Model Predictive Controller Implementation to a Multicopter for Stability Augmentations

Abstract

Nowadays, multi-rotor systems are widely used in military, civil and academic applications thanks to their cheap, simple and suitable structures for use in different areas such as surveillance and load carrying. On the other hand, thanks to processor and sensor technologies' progress, modern and high computation power-requiring control methods, such as model predictive controller, have become applicable even on these small systems. This thesis study aims to improve the stability and performance of a multi-rotor system with a model predictive controller.
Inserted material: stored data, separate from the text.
Definition analysisComplete (currentFile : UploadedFile.t) : Toast.t :=
  {| Toast.title := "Analysis Complete";
     Toast.description :=
       match UploadedFile.analysisResults currentFile with
       | Some r =>
           if AnomalyResult.anomalyDetected r
           then AnomalyResult.anomalyType r ++ " detected with "
                ++ Js.toFixed 1 (Js.fmul
                                   (Js.round64 (AnomalyResult.confidence r))
                                   100)
                ++ "% confidence"
           else "No anomalies detected"
       | None => "No anomalies detected"
       end;
     Toast.variant :=
       if anomalyDetectedIn currentFile
       then Some "destructive" else Some "default" |}.

(** [currentFile.status !== 'uploaded' && currentFile.status !== 'processing']. *)
Definition settled (f : UploadedFile.t) : bool :=
  negb (String.eqb (UploadedFile.status f) "uploaded")
  && negb (String.eqb (UploadedFile.status f) "processing").

(** [prev.map(f => f.id === uploadedFile.id ? currentFile : f)]. *)
Definition replaceById (id : string) (currentFile : UploadedFile.t)
  (prev : list UploadedFile.t) : list UploadedFile.t :=
  map (fun f => if String.eqb (UploadedFile.id f) id then currentFile else f)
      prev.

(** The interval callback from its [await]s on: the fetch of /api/uploads has
    settled with [o]. *)
Definition pollResume (o : FetchOutcome) (l : Loop) : Loop :=
  match o with
  | Rejected error =>
      clearInterval
        (consoleError ("Failed to fetch analysis results: " ++ error) l)
  | Resolved files =>
      match find (fun f => String.eqb (UploadedFile.id f) (fileId l)) files with
      | Some currentFile =>
          if settled currentFile then
            let l := setUploadedFiles (replaceById (fileId l) currentFile)
                                      (noteUpdate l) in
            let l :=
              if String.eqb (UploadedFile.status currentFile) "analyzed"
                 && isSome (UploadedFile.analysisResults currentFile)
              then setSelectedResult (UploadedFile.analysisResults currentFile) l
              else l in
            let l := clearInterval l in
            if String.eqb (UploadedFile.status currentFile) "analyzed"
            then toast (analysisComplete currentFile) l
            else l
          else l
      | None => l
      end
  end.

(** ** Timers and pending fetches: the event loop, for one upload *)

Inductive Event : Type :=
| IntervalFires
| TimeoutFires
| FetchSettles (p : Pending).

(** What can happen next, each with the instant it is due: the two timers,
    then the suspended callbacks in the order their polls were started. *)
Definition candidates (l : Loop) : list (N * Event) :=
  ((match intervalDue l with
    | Some d => [(d, IntervalFires)]
    | None => []
    end)
   ++ (match timeoutDue l with
       | Some d => [(d, TimeoutFires)]
       | None => []
       end)
   ++ map (fun p => (due p, FetchSettles p)) (inflight l))%list.

(** The candidates in the order in which the browser takes those that are
    due at the same instant: the two timers in the order [net] decides, then
    the callbacks. *)
Definition arrange (net : Network) (l : Loop) : list (N * Event) :=
  if stopFirst net then
    ((match timeoutDue l with
      | Some d => [(d, TimeoutFires)]
      | None => []
      end)
     ++ (match intervalDue l with
         | Some d => [(d, IntervalFires)]
         | None => []
         end)
     ++ map (fun p => (due p, FetchSettles p)) (inflight l))%list
  else candidates l.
The thesis study can be summarized in six main processes. During the study, firstly, a system model consistent with system identification was obtained. Subsequently, this model was verified with flight tests. In the second part, a simulation model was established using MATLAB-Simulink software and, a model predictive controller was designed with "MPC Designer". This controller has been tested in the simulation environment and compared with the reference PID controller. After satisfactory performance results were obtained, C code was generated with "Embedded Coder", it was added to the existing autopilot software, and software in the loop tests were completed. After this step, the generated code was implemented on the Jetson NANO board and the hardware in the loop tests were started. After accomplishing sufficient performance in these tests, flight tests were started. Finally, the system was tested in a real application and compared with the reference controller.